第4話 チームマスター

 その昔、まだラフネックスを立ち上げる前、オレは他人様の作ったチームに所属していた、当然ながら。

 しかし合わなかった。理由は色々。

 チーム内での口調が悪い、だとかの理由で脱退した(させられた)こともあった。言っておくがオレはそんなに口は悪くない。

 その時のチームマスターが神経質だっただけだ、と今でも思っている。

 そして幾つかのチームを渡り歩いているうちに、だったら自分で作った方が早いのでは、と思い、ラフネックス誕生となった。

 最盛期には四十人くらいメンバーがいた筈だが、人数が多い分、癖の強い面子もいた。

 一番タチの悪かったのは、酔うと口が悪くなる奴。これには手を焼いた。

 出来るだけ他のメンバーと鉢合わせにならないように誘導していた覚えがある。

 そして今。

 リスト上では二十七名となっているので知らないうちにログインしているのだろうが、先に挙げた三人以外とは全く顔を合わせることはない。時間帯が違うのか、他のメンバー同士でやっているのかは不明だが、チームマスターとしては嬉しさ半分といったところ。

 単に他を探すのが面倒だからかもしれないが、カイルン他数名以外は脱退宣言をしてなお、未だに在籍してくれていると。素直に嬉しい。

 デューなどにこれを話せば、だったら集会・イベントを開こうと言い出すかもしれない。それもいいが、自分たちのペースでやっているのなら、健在ならばそれで良いとオレは思っている。

 ところでこれはオレの独断意見なのだが、このアールファンタジアオンライン、濃い人間が多い。癖が強いとも。

 他のマルチゲームをあまりやり込んでいないので単純比較は出来ないが、そう感じる。旧ラフネックスの面子が正にこれだったからだ。

 みんな良いメンバーだった、が、どこか癖がある。

 ん? そんな癖が強いメンバーに弾かれたオレは、もしかしてまともな部類の人間なのか? いや、まあそれはいい。
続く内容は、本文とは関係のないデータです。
(** * GridLab: the grid, visibility and action engine of [minigrid.py]

    A shallow embedding of [src/minigrid.py] (classes [Grid] and
    [MiniGridEnv]) and the properties of the grid container, the
    visibility pass, the observation codec and the [step] state machine.

    Conventions of the embedding.
    - Python integers are [Z]; a [range] is a list of [Z].
    - A call that can raise returns a [result]: [Ok v] or [Raise e] with
      the exception class. A method that mutates [self] returns the new
      object; a method of the environment is a function from the
      environment to the new environment and a [result], so what was
      mutated before an exception is still visible after it.
    - The source text is followed statement by statement, slips included:
      where an attribute or a name does not exist the model raises the
      exception Python raises at that point. One line of the source,
      line 150, [for i in range(0. width)], does not parse; it is read as
      [range(0, width)].
    - What the source takes from elsewhere is a parameter: the object
      library ([WorldObj], [Wall]) is the class [ObjectLibrary];
      [hash] takes the digest and the printing of arrays and positions
      as arguments, and [hash_sha256] gives it SHA-256 and the texts of
      [str]. The closed examples use the library [spec_objects]. *)

From stdpp Require Import base tactics option list numbers strings pretty.
From Stdlib Require Import ZArith Lia QArith.

Open Scope Z_scope.

(** ** Exceptions and results *)

Inductive exn : Set :=
  | AssertionError | AttributeError | NameError | IndexError | TypeError
  | KeyError | ValueError | ZeroDivisionError | RecursionError.

#[global] Instance exn_eq_dec : EqDecision exn.
Proof. solve_decision. Defined.

Inductive result (A : Type) : Type :=
  | Ok (a : A)
  | Raise (e : exn).
Arguments Ok {A} a.
Arguments Raise {A} e.

#[global] Instance result_eq_dec {A} `{EqDecision A} : EqDecision (result A).
Proof. solve_decision. Defined.

#[global] Instance result_ret : MRet result := fun A a => Ok a.
#[global] Instance result_bind : MBind result := fun A B f m =>
  match m with Ok a => f a | Raise e => Raise e end.

Definition is_ok {A} (r : result A) : bool :=
  match r with Ok _ => true | Raise _ => false end.

(** [assert c] *)
Definition assert (c : bool) : result unit :=
  if c then Ok tt else Raise AssertionError.

(** ** Python sequences *)

(** [range(lo, hi)] *)
Definition range (lo hi : Z) : list Z := seqZ lo (hi - lo).

(** [for x in xs: body], the loop state threaded through; [continue] is a
    body that returns the state it was given. *)
Fixpoint for_in {S : Type} (xs : list Z) (body : Z → S → result S) (s : S)
  : result S :=
  match xs with
  | [] => Ok s
  | x :: xs' => s' ← body x s; for_in xs' body s'
  end.

(** Index normalisation of lists and arrays: a negative index counts from
    the end, anything outside [-n, n) raises [IndexError]. *)
Definition py_index (n i : Z) : result nat :=
  if bool_decide (0 ≤ i < n) then Ok (Z.to_nat i)
  else if bool_decide (- n ≤ i < 0) then Ok (Z.to_nat (i + n))
  else Raise IndexError.

(** [l[i]] *)
Definition getitem {A} (l : list A) (i : Z) : result A :=
  k ← py_index (Z.of_nat (length l)) i;
  match l !! k with Some x => Ok x | None => Raise IndexError end.

(** [l[i] = x] *)
Definition setitem {A} (l : list A) (i : Z) (x : A) : result (list A) :=
  k ← py_index (Z.of_nat (length l)) i;
  Ok (<[k := x]> l).

(** [l.remove(x)]: the first item equal to [x] goes; [ValueError] when
    there is none. *)
Fixpoint list_remove {A} `{EqDecision A} (x : A) (l : list A)
  : result (list A) :=
  match l with
  | [] => Raise ValueError
  | y :: l' =>
    if decide (y = x) then Ok l'
    else l'' ← list_remove x l'; Ok (y :: l'')
  end.

(** ** NumPy arrays of shape [(d0, d1)] (a trailing axis of length 3 is a
    triple in each cell), stored in C order. *)

Record ndarray (A : Type) : Type := mk_ndarray {
  shape : Z * Z;
  data : list A
}.
Arguments mk_ndarray {A} shape data.
Arguments shape {A} _.
Arguments data {A} _.

#[global] Instance ndarray_eq_dec {A} `{EqDecision A} : EqDecision (ndarray A).
Proof. solve_decision. Defined.

(** [np.zeros], [np.ones]: a negative dimension raises [ValueError]. *)
Definition np_full {A} (d0 d1 : Z) (x : A) : result (ndarray A) :=
  if bool_decide (0 ≤ d0 ∧ 0 ≤ d1)
  then Ok (mk_ndarray (d0, d1) (replicate (Z.to_nat (d0 * d1)) x))
  else Raise ValueError.

(** [a[i, j]] *)
Definition np_get {A} (a : ndarray A) (i j : Z) : result A :=
  i' ← py_index (fst (shape a)) i;
  j' ← py_index (snd (shape a)) j;
  match data a !! (i' * Z.to_nat (snd (shape a)) + j')%nat with
  | Some x => Ok x
  | None => Raise IndexError
  end.

(** [a[i, j] = x] *)
Definition np_set {A} (a : ndarray A) (i j : Z) (x : A) : result (ndarray A) :=
  i' ← py_index (fst (shape a)) i;
  j' ← py_index (snd (shape a)) j;
  Ok (mk_ndarray (shape a)
        (<[(i' * Z.to_nat (snd (shape a)) + j')%nat := x]> (data a))).

(** An array whose data fill its shape [(d0, d1)]. *)
Definition has_shape {A} (a : ndarray A) (d0 d1 : Z) : Prop :=
  shape a = (d0, d1) ∧ 0 ≤ d0 ∧ 0 ≤ d1 ∧
  Z.of_nat (length (data a)) = d0 * d1.

(** A store into a [uint8] array keeps the low eight bits. ([np.bool]
    dates the source to NumPy before 1.24, where the conversion wraps.) *)
Definition uint8 (x : Z) : Z := x mod 256.

Definition uint8_3 (t : Z * Z * Z) : Z * Z * Z :=
  let '(a, b, c) := t in (uint8 a, uint8 b, uint8 c).

(** ** Constants of the module *)

(** The keys of [OBJECT_TO_IDX]. *)
Inductive ObjType : Set :=
  | unseen | empty | wall | floor | door | key | ball | box | goal | lava
  | agent.

#[global] Instance ObjType_eq_dec : EqDecision ObjType.
Proof. solve_decision. Defined.

Definition OBJECT_TO_IDX (t : ObjType) : Z :=
  match t with
  | unseen => 0 | empty => 1 | wall => 2 | floor => 3 | door => 4 | key => 5
  | ball => 6 | box => 7 | goal => 8 | lava => 9 | agent => 10
  end.

(** [IDX_TO_OBJECT[k]]; a missing key raises [KeyError]. *)
Definition IDX_TO_OBJECT (k : Z) : result ObjType :=
  match k with
  | 0 => Ok unseen | 1 => Ok empty | 2 => Ok wall | 3 => Ok floor
  | 4 => Ok door | 5 => Ok key | 6 => Ok ball | 7 => Ok box | 8 => Ok goal
  | 9 => Ok lava | 10 => Ok agent
  | _ => Raise KeyError
  end.

(** The keys of [COLOR_TO_IDX]. *)
Inductive Color : Set := red | green | blue | purple | yellow | grey.

#[global] Instance Color_eq_dec : EqDecision Color.
Proof. solve_decision. Defined.

Definition COLOR_TO_IDX (c : Color) : Z :=
  match c with
  | red => 0 | green => 1 | blue => 2 | purple => 3 | yellow => 4 | grey => 5
  end.

Definition IDX_TO_COLOR (k : Z) : result Color :=
  match k with
  | 0 => Ok red | 1 => Ok green | 2 => Ok blue | 3 => Ok purple
  | 4 => Ok yellow | 5 => Ok grey
  | _ => Raise KeyError
  end.

(** [DIR_TO_VEC[d]] for [d] in [0, 4). *)
Definition DIR_TO_VEC (d : Z) : Z * Z :=
  match d with
  | 0 => (1, 0)
  | 1 => (0, 1)
  | 2 => (-1, 0)
  | _ => (0, -1)
  end.

(** ** Positions

    A position is a tuple where the caller wrote one and a NumPy array
    where the source built it with [np.array] or by adding a direction
    vector; the two print differently, which [hash] observes. *)
Inductive Position : Set :=
  | PyTuple (x y : Z)
  | NdArray (x y : Z).

#[global] Instance Position_eq_dec : EqDecision Position.
Proof. solve_decision. Defined.

Definition coords (p : Position) : Z * Z :=
  match p with PyTuple x y | NdArray x y => (x, y) end.

(** ** World objects

    Modelled from the spec: class [WorldObj] and its variants are not in
    [src/]. The spec (section 3) gives an object a [type], a [color] and an
    object-specific [state] encoded as a small integer; [put_obj] and
    [place_obj] of the source add the attributes [init_pos] and
    [cur_pos]. *)
Record WorldObj : Set := mk_obj {
  type : ObjType;
  color : Color;
  state : Z;
  init_pos : option Position;
  cur_pos : option Position
}.

#[global] Instance WorldObj_eq_dec : EqDecision WorldObj.
Proof. solve_decision. Defined.

(** Modelled from the spec: the capability set the core consumes from the
    object library (section 3): [can_overlap()], [can_pickup()],
    [see_behind()], [encode()], the class-level [decode] and the
    constructor [Wall()] that [Grid.slice] calls. The library is a
    parameter of the development. *)
Class ObjectLibrary : Type := {
  can_overlap : WorldObj → bool;
  can_pickup : WorldObj → bool;
  see_behind : WorldObj → bool;
  WorldObj_encode : WorldObj → Z * Z * Z;
  WorldObj_decode : Z → Z → Z → result (option WorldObj);
  Wall : WorldObj
}.

(** ** class Grid *)

Module Grid.

(** The attributes [width], [height] and [grid] of a [Grid] object. *)
Record t : Set := mk {
  width : Z;
  height : Z;
  grid : list (option WorldObj)
}.

#[global] Instance eq_dec : EqDecision t.
Proof. solve_decision. Defined.

(** The invariant of the constructor: both sides at least 3, and one
    cell for each coordinate. *)
Definition well_formed (g : t) : Prop :=
  3 ≤ width g ∧ 3 ≤ height g ∧
  Z.of_nat (length (grid g)) = width g * height g.

(** A visibility mask for [grid] seen from [(ox, oy)]: it has the shape
    of the grid and the bit of the origin is set. *)
Definition mask_inv (grid : t) (ox oy : Z) (mask : ndarray bool) : Prop :=
  has_shape mask (width grid) (height grid) ∧
  np_get mask ox oy = Ok true.

(** [Grid(width, height)]: [[None] * width * height]. *)
Definition new (width height : Z) : result t :=
  _ ← assert (bool_decide (width >= 3));
  _ ← assert (bool_decide (height >= 3));
  Ok (mk width height (replicate (Z.to_nat (width * height)) None)).

(** [set]: the cell written is [j * self.width + 1], whatever [i] is. *)
Definition set (self : t) (i j : Z) (v : option WorldObj) : result t :=
  _ ← assert (bool_decide (i >= 0) && bool_decide (i < width self));
  _ ← assert (bool_decide (j >= 0) && bool_decide (j < height self));
  l ← setitem (grid self) (j * width self + 1) v;
  Ok (mk (width self) (height self) l).

(** [get]: the cell read is [j * self.width + i]. *)
Definition get (self : t) (i j : Z) : result (option WorldObj) :=
  _ ← assert (bool_decide (i >= 0) && bool_decide (i < width self));
  _ ← assert (bool_decide (j >= 0) && bool_decide (j < height self));
  getitem (grid self) (j * width self + i).

(** [rotate_left]: the target row is [grid.height - 1 - 1] for every
    source column. *)
Definition rotate_left (self : t) : result t :=
  grid ← new (height self) (width self);
  for_in (range 0 (width self)) (λ i grid,
    for_in (range 0 (height self)) (λ j grid,
      v ← get self i j;
      set grid j (height grid - 1 - 1) v) grid) grid.

(** [__contains__] for a key that is a tuple [(color, type)], where the
    colour may be [None]. (For a key that is an object the source
    compares identities, which values do not have.) *)
Definition contains (self : t) (key : option Color * ObjType) : bool :=
  existsb (λ e,
    match e with
    | None => false
    | Some e =>
      bool_decide ((Some (color e), type e) = key) ||
      (bool_decide (key.1 = None) && bool_decide (key.2 = type e))
    end) (grid self).

Section WithObjects.
Context `{ObjectLibrary}.

(** [slice]. Line 150 of the source reads [range(0. width)], which is
    not Python; it is read as [range(0, width)]. The source column is
    [topX + 1] for every target column. *)
Definition slice (self : t) (topX topY width height : Z) : result t :=
  grid ← new width height;
  for_in (range 0 height) (λ j grid,
    for_in (range 0 width) (λ i grid,
      let x := topX + 1 in
      let y := topY + j in
      v ← (if bool_decide (x >= 0) && bool_decide (x < Grid.width self) &&
              bool_decide (y >= 0) && bool_decide (y < Grid.height self)
           then get self x y
           else Ok (Some Wall));
      set grid i j v) grid) grid.

(** [encode(vis_mask)]; [None] for the default argument. *)
Definition encode (self : t) (vis_mask : option (ndarray bool))
  : result (ndarray (Z * Z * Z)) :=
  vis_mask ← match vis_mask with
             | None => np_full (width self) (height self) true
             | Some m => Ok m
             end;
  array ← np_full (width self) (height self) (0, 0, 0);
  for_in (range 0 (width self)) (λ i array,
    for_in (range 0 (height self)) (λ j array,
      b ← np_get vis_mask i j;
      if b : bool then
        v ← get self i j;
        match v with
        | None => np_set array i j (uint8_3 (OBJECT_TO_IDX empty, 0, 0))
        | Some o => np_set array i j (uint8_3 (WorldObj_encode o))
        end
      else Ok array) array) array.

(** [decode(array)] *)
Definition decode (array : ndarray (Z * Z * Z)) : result (t * ndarray bool) :=
  let '(width, height) := shape array in
  vis_mask ← np_full width height true;
  grid ← new width height;
  for_in (range 0 width) (λ i st,
    for_in (range 0 height) (λ j '(grid, vis_mask),
      '(type_idx, color_idx, state) ← np_get array i j;
      v ← WorldObj_decode type_idx color_idx state;
      grid ← set grid i j v;
      vis_mask ← np_set vis_mask i j
                   (negb (bool_decide (type_idx = OBJECT_TO_IDX unseen)));
      Ok (grid, vis_mask)) st) (grid, vis_mask).

(** [__eq__]: [np.array_equal] of the two mask-less encodings. *)
Definition eq (self other : t) : result bool :=
  grid1 ← encode self None;
  grid2 ← encode other None;
  Ok (bool_decide (grid2 = grid1)).

(** [__ne__] *)
Definition ne (self other : t) : result bool :=
  b ← eq self other;
  Ok (negb b).

(** [cell and not cell.see_behind()] *)
Definition opaque (cell : option WorldObj) : bool :=
  match cell with
  | Some o => negb (see_behind o)
  | None => false
  end.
 今のチーム目標は全員のレベル上げ、という雰囲気だが、オレだけは違う。とにかくコミュニケーションで遊びたいだけ。

 それが戦闘だろうがボイチャだろうがどちらでも構わない。ガロウなどは嫌がるかもしれないが、マスターはオレなので権限を使わせてもらう。

 といっても強要はしない。奔放、自由がラフネックスの信条なのだから。

 チームが瓦解する時というのはこういった方向性が乱れた時だと、脱退者が多く出た際に痛感しているので、マスター権限などは無いものとして振舞っている。

 唯一がみんながオレのことを「マスター」と呼ぶ、これくらいだ。

 キャラクターに名前は付けているが、ボイチャでもテキチャでも、みんながマスターと呼んでくれる。

 最初こそ照れたが、今はもう慣れた。

 そう、オレはチームマスターなのだ。